On 22 September 2023, Rota recognized Hunka's presence in the chamber, saying: "We have here in the chamber today a Ukrainian Canadian war veteran from the Second World War who fought for Ukrainian independence against the Russians and continues to support the troops today even at his age of 98." Rota further praised Hunka, asserting: "He is a Ukrainian hero, a Canadian hero, and we thank him for all his service." After Rota's praise, the chamber gave two standing ovations to Hunka, which Zelenskyy and his wife also joined.

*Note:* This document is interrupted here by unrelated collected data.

(* ===== verification/ShellSettings.v ===== *)
(** The shell's settings (firmware/src/shell.rs): validation and encoding of values, reading them
    back as text, the [settings] and [export] commands, and the SDK command tree. The store, the
    random source and the print-only handlers are parameters; the store's laws are discharged by the
    firmware's key-value store in ShellStore. *)
From Stdlib Require Import Strings.String.
From S2P Require Import Prelude Bytes Str Shell ShellEngine.

Definition MAX_SETTING : Z := 64.
#[export] Hint Unfold MAX_SETTING : machine.
Definition ADDR_KEY : Z := 1.
Definition BASE_SETTINGS : list Setting :=
  [{| set_key := 0; set_name := lit "identity"; set_kind := KStr 32; set_default := lit "tower" |};
   {| set_key := ADDR_KEY; set_name := lit "addr"; set_kind := KAddr; set_default := lit "auto" |}].

(** The scoped store and the board, as the handlers use them: [st_get w key cap] is
    [kv.get_bytes(key, &mut [0; cap])], [None] when it is absent or the read failed; [st_set] says
    whether the write succeeded. *)
Class SettingsStore (W : Type) := {
  st_get : W -> Z -> Z -> option (Z * list Z);
  st_set : W -> Z -> list Z -> W * bool;
  st_wipe : W -> W * option (list Z);
  st_rand : W -> W * Z;
  st_rand_source : W -> list Z;
  st_uid : W -> Z;
}.

(** ** Values *)

Definition parse_bool (s : list Z) : option bool :=
  if bool_decide (s = lit "true") || bool_decide (s = lit "on") || bool_decide (s = lit "1") then Some true
  else if bool_decide (s = lit "false") || bool_decide (s = lit "off") || bool_decide (s = lit "0") then Some false
  else None.

(** The bytes [encode_value] leaves at the front of its buffer. *)
Definition encode_value (kind : Kind) (value : list Z) : option (list Z) :=
  match kind with
  | KStr max =>
      let lim := Z.min max MAX_SETTING in
      if bool_decide (value = []) || (lim <? zlen value) then None else Some value
  | KUint min max =>
      match parse_u32 value with
      | Some v => if (v <? min) || (max <? v) then None else Some (le_bytes 4 v)
      | None => None
      end
  | KInt min max =>
      match parse_i32 value with
      | Some v => if (v <? min) || (max <? v) then None else Some (le_bytes 4 (wrap32 v))
      | None => None
      end
  | KBool => match parse_bool value with Some b => Some [if b then 1 else 0] | None => None end
  | KEnum choices =>
      if negb (existsb (fun c => bool_decide (c = value)) choices) || (MAX_SETTING <? zlen value) then None
      else Some value
  | KAddr => match parse_addr value with Some v => Some (le_bytes 4 v) | None => None end
  end.
(** [i32::from_le_bytes]. *)
Definition i32_of (v : Z) : Z := if v <? 2147483648 then v else v - 4294967296.
(** [String::<64>::push_str]: all or nothing. *)
Definition push_setting (s : list Z) : list Z := if zlen s <=? MAX_SETTING then s else [].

Prime Minister Justin Trudeau also invited Hunka to attend a rally in Toronto for Zelenskyy's visit. The Ukrainian Canadian Congress had nominated Hunka to attend, but he did not go to the event.

==Aftermath==
===Reactions===
Reactions to the celebration of Hunka were negative and generated international headlines. The Friends of Simon Wiesenthal Center for Holocaust Studies said that Hunka's unit's "crimes against humanity during the Holocaust are well-documented", and condemned SS Galizien as "responsible for the mass murder of innocent civilians with a level of brutality and malice that is unimaginable", referencing events such as the 1944 Huta Pieniacka massacre of Polish civilians.

In a statement released on 24 September, Rota accepted responsibility for inviting Hunka to the ceremony, stating that he "particularly want[ed] to extend [his] deepest apologies to Jewish communities in Canada and around the world" and accepting "full responsibility" for the incident. Ann-Clara Vaillancourt, a spokeswoman for Trudeau, called Rota's apology "the right thing to do" and emphasized Rota's responsibility for inviting Hunka to the ceremony.

Prime Minister Trudeau said, "This is a mistake that deeply embarrassed parliament and Canada" and apologized to President Zelenskyy. Leader of the Opposition Pierre Poilievre called it the "biggest single diplomatic embarrassment" in Canadian history.

The event renewed interest in the topic of the handling of suspected war criminals who immigrated to Canada, and led to calls to declassify the second part of the Deschênes Commission's report. Canadian politician and human rights advocate Irwin Cotler, who was chief counsel to the Canadian Jewish Congress at the Deschênes Commission, said on behalf of the Raoul Wallenberg Centre for Human Rights: "While the apologies are necessary and welcome, it raises a larger question. How did Yaroslav Hunka, a notorious Nazi war criminal, enter Canada to begin with? How is it that he was never held accountable?"

On 27 September, University of Alberta interim provost and vice president Verna Yiu announced the school would close the Hunka Ukrainian Research Endowment Fund and return its approximately CA$30,000 to Hunka's sons, saying that the university "recognizes and regrets the unintended harm caused."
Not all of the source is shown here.